▸ WORK TO BE COMPLETED: Return only the stretch of the material below that begins with the line containing "exists w, workers" and ends with the line containing "Definition New (p", exactly; both of those lines belong to it.

▸ DATA FOR PROCESSING:

Lemma result_bind_ok {E A B} (r : result E A) (f : A -> result E B) (b : B) :
  (r ≫= f) = Ok b <-> exists a, r = Ok a /\ f a = Ok b.
Proof. destruct r; simpl; naive_solver. Qed.

Lemma result_bind_err {E A B} (r : result E A) (f : A -> result E B) (e : E) :
  (r ≫= f) = Err e <-> r = Err e \/ exists a, r = Ok a /\ f a = Err e.
Proof. destruct r; simpl; naive_solver. Qed.

(** A test that fails with [e]: the [if cond { return err }] of the code. *)
Definition reject_if {E} (b : bool) (e : E) : result E unit :=
  if b then Err e else Ok tt.

Lemma reject_if_ok {E} (b : bool) (e : E) (u : unit) :
  reject_if b e = Ok u <-> b = false.
Proof. destruct b, u; simpl; naive_solver. Qed.

Lemma Forall_forallb {A} (P : A -> bool) (l : list A) :
  Forall (fun a => P a = true) l <-> forallb P l = true.
Proof. rewrite forallb_forall, list.Forall_forall. by setoid_rewrite list_elem_of_In. Qed.

(** ** Sorting by a string key

    [sort.Slice] and [sort.Strings] order by Go's byte-wise string order.  The
    result of the library sort is modelled by a merge sort; when the keys are
    distinct the sorted permutation is unique, so the algorithm is irrelevant. *)
Section SortByKey.
Context {A : Type} (key : A -> string).

Definition by_key : relation A := fun a b => String.le (key a) (key b).

#[export] Instance by_key_dec (a b : A) : Decision (by_key a b).
Proof. unfold by_key. apply _. Defined.
#[export] Instance by_key_trans : Transitive by_key.
Proof. intros a b c. unfold by_key. by intros ->. Qed.
#[export] Instance by_key_total : Total by_key.
Proof. intros a b. unfold by_key. apply (total String.le). Qed.

Definition sort_by_key (l : list A) : list A := merge_sort by_key l.

Lemma sort_by_key_perm (l : list A) : sort_by_key l ≡ₚ l.
Proof. apply merge_sort_Permutation. Qed.

Lemma sort_by_key_sorted (l : list A) : StronglySorted by_key (sort_by_key l).
Proof. apply (StronglySorted_merge_sort by_key). Qed.

Lemma elem_of_sort_by_key (x : A) (l : list A) : x ∈ sort_by_key l <-> x ∈ l.
Proof. by rewrite sort_by_key_perm. Qed.

Lemma NoDup_key_inj (l : list A) (x y : A) :
  NoDup (key <$> l) -> x ∈ l -> y ∈ l -> key x = key y -> x = y.
Proof.
  intros Hnd (i & Hi)%list_elem_of_lookup (j & Hj)%list_elem_of_lookup Hk.
  assert (i = j) as ->; [|congruence].
  eapply (NoDup_lookup (key <$> l)); [done| |];
    rewrite list_lookup_fmap; [by rewrite Hi|rewrite Hj; simpl; congruence].
Qed.

Lemma NoDup_key_filter (P : A -> Prop) `{!forall x, Decision (P x)} (l : list A) :
  NoDup (key <$> l) -> NoDup (key <$> filter P l).
Proof.
  intros Hnd. apply NoDup_fmap_2_strong.
  - intros x y Hx Hy. apply list_elem_of_filter in Hx as [_ Hx].
    apply list_elem_of_filter in Hy as [_ Hy]. by eapply NoDup_key_inj.
  - apply list.NoDup_filter. by eapply NoDup_fmap_1.
Qed.

Lemma sort_by_key_unique (l l' : list A) :
  NoDup (key <$> l) -> l' ≡ₚ l -> StronglySorted by_key l' -> l' = sort_by_key l.
Proof.
  intros Hnd Hp Hs. eapply (StronglySorted_unique_strong by_key); [|done| |].
  - intros x y Hx Hy Hxy Hyx. eapply NoDup_key_inj; [done| | |].
    + by rewrite <- Hp.
    + by apply elem_of_sort_by_key.
    + by apply (anti_symm String.le).
  - apply sort_by_key_sorted.
  - by rewrite sort_by_key_perm.
Qed.
Lemma conversation_consistent : consistent (Fingerprints t1).
Proof.
  intros f g (i & Hi & ->)%elem_of_Fingerprints (j & Hj & ->)%elem_of_Fingerprints.
  destruct (conversation_block i t1) as [Hui Hti]; [by left|done|].
  destruct (conversation_block j t1) as [Huj Htj]; [by left|done|].
  rewrite !fingerprint_at_block by done. cbn [SHA256 TokenCount]. intros Hs.
  apply Hfree in Hs; [|done..].
  apply block_text_inj in Hs as [Hs _]; [by rewrite Hs| |lia|done|lia|done].
  apply Forall_app in Hsep as [? _]. by apply Forall_app.
Qed.

Lemma conversation_common (f : PrefixFingerprint) :
  f ∈ Fingerprints t2 /\ f ∈ Fingerprints t1 <->
  exists k, (0 < k)%nat /\ (k * BlockTokens <= length t1)%nat /\ (k * BlockTokens <= length t2)%nat /\
    take (k * BlockTokens) t1 = take (k * BlockTokens) t2 /\ f = fingerprint_at t1 (k * BlockTokens).
Proof.
  rewrite !elem_of_Fingerprints. split.
  - intros [(j & Hj & ->) (i & Hi & Heq)].
    destruct (conversation_block i t1) as [Hui Hti]; [by left|done|].
    destruct (conversation_block j t2) as [Huj Htj]; [by right|done|].
    rewrite !fingerprint_at_block in Heq by done. injection Heq as _ Hs.
    symmetry in Hs. apply Hfree in Hs; [|done..].
    apply block_text_inj in Hs as [[=->] Htake]; [|done|lia|done|lia|done].
    exists (S j). split_and!; [lia|done..|].
    unfold fingerprint_at. by rewrite Htake.
  - intros (k & H0 & H1 & H2 & Htake & ->). destruct k as [|k]; [lia|]. split.
    + exists k. split; [done|]. unfold fingerprint_at. by rewrite Htake.
    + by exists k.
Qed.
End Conversation.
(** The router counts itself ready exactly when some registered worker is
    healthy and its last heartbeat is within the timeout. *)
Theorem healthy_iff_fresh_worker (r : Registry) (now : Time) :
  (0 < HealthyCount r now)%nat <->
  exists id w, workers r !! id = Some w /\ Status (State w) = WorkerHealthy /\
    time_sub now (LastHeartbeat w) <= staleAfter r.
Proof.
  rewrite HealthyCount_pos. unfold is_healthy. split.
  - intros (w & (id & w0 & Hw & ->)%elem_of_Snapshot & Hh). rewrite snapshot_worker_eq in Hh.
    simpl in Hh. bool_facts. eauto.
  - intros (id & w & Hw & Hst & Hf). exists (snapshot_worker r now w).
    rewrite elem_of_Snapshot, snapshot_worker_eq. split; [exists id, w; by rewrite snapshot_worker_eq|].
    simpl. rewrite Hst, andb_true_iff, negb_true_iff, Z.ltb_ge. done.
Qed.

(** ** The registry as the gateway's directory *)
#[global] Instance Registry_source : SnapshotSource Registry := {|
  source_snapshot := Snapshot;
  source_healthy := HealthyCount;
  source_ok := inv;
|}.

#[global] Instance Registry_source_laws : SnapshotSourceLaws Registry.
Proof.
  split.
  - intros r now Hr. by apply Snapshot_nodup.
  - intros r now. simpl. rewrite HealthyCount_pos. unfold is_healthy.
    setoid_rewrite andb_true_iff. setoid_rewrite negb_true_iff. by setoid_rewrite String.eqb_eq.
Qed.

(** ** Witnesses *)
Definition ex_registry : Registry :=
  (Register {| workers := ∅; staleAfter := 50 |} 100 (ex_worker "w1" (ex_state 1 10 5))).1.

Lemma ex_registry_reachable : reachable ex_registry.
Proof.
  exists 50, {| workers := ∅; staleAfter := 50 |}. split; [done|]. apply rtc_once.
  by exists (ORegister 100 (ex_worker "w1" (ex_state 1 10 5))).
Qed.

Lemma snapshot_deterministic_witness :
  Snapshot_in_order ex_registry 120 [ex_worker "w1" (ex_state 1 10 5)] = Snapshot ex_registry 120.
Proof.
  refine (proj1 (snapshot_deterministic ex_registry 120 [ex_worker "w1" (ex_state 1 10 5)]
    ex_registry_reachable _)).
  assert ((map_to_list (workers ex_registry)).*2 = [ex_worker "w1" (ex_state 1 10 5)]) as ->
    by (vm_compute; reflexivity).
  done.
Defined.

Lemma heartbeat_spec_witness :
  exists w, workers ex_registry !! "w1" = Some w /\ 1 <= StatusVersion (State w).
Proof.
  refine (proj2 (proj2 (heartbeat_spec ex_registry ex_registry 130 "w1" (ex_state 1 0 0)
    (Err ErrStateVersionRegression) _))).
  vm_compute. reflexivity.
Defined.
(* ===== verification/Routing.v ===== *)
(** * Worker selection: [src/internal/routing/routing.go]

    The four policies over a snapshot: eligibility with a recorded reason, the
    time-unit scores in float64, the scan for the best candidate with its
    tolerance and tie-breaks, and the atomic round-robin cursor. *)

From S2P Require Import Prelude GoFloat GoString Sha256 Model Examples Prefix.

#[local] Open Scope Z_scope.
#[local] Open Scope go_scope.

Abbreviation Policy := string (only parsing).
Definition RoundRobin : Policy := "round_robin".
Definition LeastWaitingTokens : Policy := "least_waiting_tokens".
Definition PrefixAffinity : Policy := "prefix_affinity".
Definition PredictedTTFT : Policy := "predicted_ttft".

Record Router := { policy : Policy; cursor : Z }.

Inductive RoutingError := ErrNoEligibleWorkers.

Definition known_policy (p : Policy) : bool :=
  (p =? RoundRobin)%string || (p =? LeastWaitingTokens)%string
  || (p =? PrefixAffinity)%string || (p =? PredictedTTFT)%string.

Definition New (p : Policy) (seed : Z) : result string Router :=
  if known_policy p then Ok {| policy := p; cursor := seed |}
  else Err "unknown routing policy".

(** The reason a worker may not be chosen; the empty string when it may. *)
Definition ineligibility (r : Router) (request : Request) (worker : Worker)
    (excluded : gset string) : string :=
  let st := State worker in
  if decide (w_ID worker ∈ excluded) then "excluded_attempt_worker"
  else if Stale worker then "stale_heartbeat"
  else if negb (w_ProtocolVersion worker =? ProtocolVersion)%string then "protocol_mismatch"
  else if (DataAddress worker =? "")%string || negb (w_Model worker =? r_Model request)%string
  then "incompatible_worker"
  else if negb (Status st =? WorkerHealthy)%string then "unhealthy"
  else if (CapacityTokens (ws_KVUsage st) =? 0)
          || (CapacityTokens (ws_KVUsage st) <? UsedTokens (ws_KVUsage st))
  then "invalid_kv_metadata"
  else if negb (policy r =? RoundRobin)%string
          && (fle (PrefillTokensPerSecond st) fzero || fle (DecodeTokensPerSecond st) fzero
              || (DecodeSchedulingQuantumTokens st =? 0))
  then "missing_metric"
  else "".

Definition less (score : float64) (matched : Z) (id : string)
    (bestScore : float64) (bestMatched : Z) (bestID : string) (preferPrefix : bool) : bool :=
  if f_1em12 <f fabs (score -f bestScore) then score <f bestScore
  else if preferPrefix && negb (matched =? bestMatched) then bestMatched <? matched
  else String.ltb id bestID.

Record candidate := { c_worker : Worker; c_trace : CandidateEvaluation }.

Definition rejected_trace (worker : Worker) (reason : string) : CandidateEvaluation :=
  {| ce_WorkerID := w_ID worker; Eligible := false; RejectionReason := reason;
     StateVersion := StatusVersion (State worker); MatchedTokens := 0;
     QueueDelay := fzero; UncachedPrefill := 0; PrefillDelay := fzero;
     OverloadPenalty := fzero; Model.PredictedTTFT := fzero; Score := fzero; TieBreak := "" |}.

Definition queue_delay (st : WorkerState) : float64 :=
  float_of_Z (WaitingTokenCount st +u64 RunningWorkTokens st) /f PrefillTokensPerSecond st.

Definition uncached_prefill (input matched : Z) : Z :=
  if matched <? input then input - matched else 0.

Definition overload_penalty (st : WorkerState) : float64 :=
  float_of_Z (RunningRequestCount st *u32 DecodeSchedulingQuantumTokens st)
  /f DecodeTokensPerSecond st.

▸ RESULT OF THE EXERCISE:
  exists w, workers ex_registry !! "w1" = Some w /\ 1 <= StatusVersion (State w).
Proof.
  refine (proj2 (proj2 (heartbeat_spec ex_registry ex_registry 130 "w1" (ex_state 1 0 0)
    (Err ErrStateVersionRegression) _))).
  vm_compute. reflexivity.
Defined.
(* ===== verification/Routing.v ===== *)
(** * Worker selection: [src/internal/routing/routing.go]

    The four policies over a snapshot: eligibility with a recorded reason, the
    time-unit scores in float64, the scan for the best candidate with its
    tolerance and tie-breaks, and the atomic round-robin cursor. *)

From S2P Require Import Prelude GoFloat GoString Sha256 Model Examples Prefix.

#[local] Open Scope Z_scope.
#[local] Open Scope go_scope.

Abbreviation Policy := string (only parsing).
Definition RoundRobin : Policy := "round_robin".
Definition LeastWaitingTokens : Policy := "least_waiting_tokens".
Definition PrefixAffinity : Policy := "prefix_affinity".
Definition PredictedTTFT : Policy := "predicted_ttft".

Record Router := { policy : Policy; cursor : Z }.

Inductive RoutingError := ErrNoEligibleWorkers.

Definition known_policy (p : Policy) : bool :=
  (p =? RoundRobin)%string || (p =? LeastWaitingTokens)%string
  || (p =? PrefixAffinity)%string || (p =? PredictedTTFT)%string.

Definition New (p : Policy) (seed : Z) : result string Router :=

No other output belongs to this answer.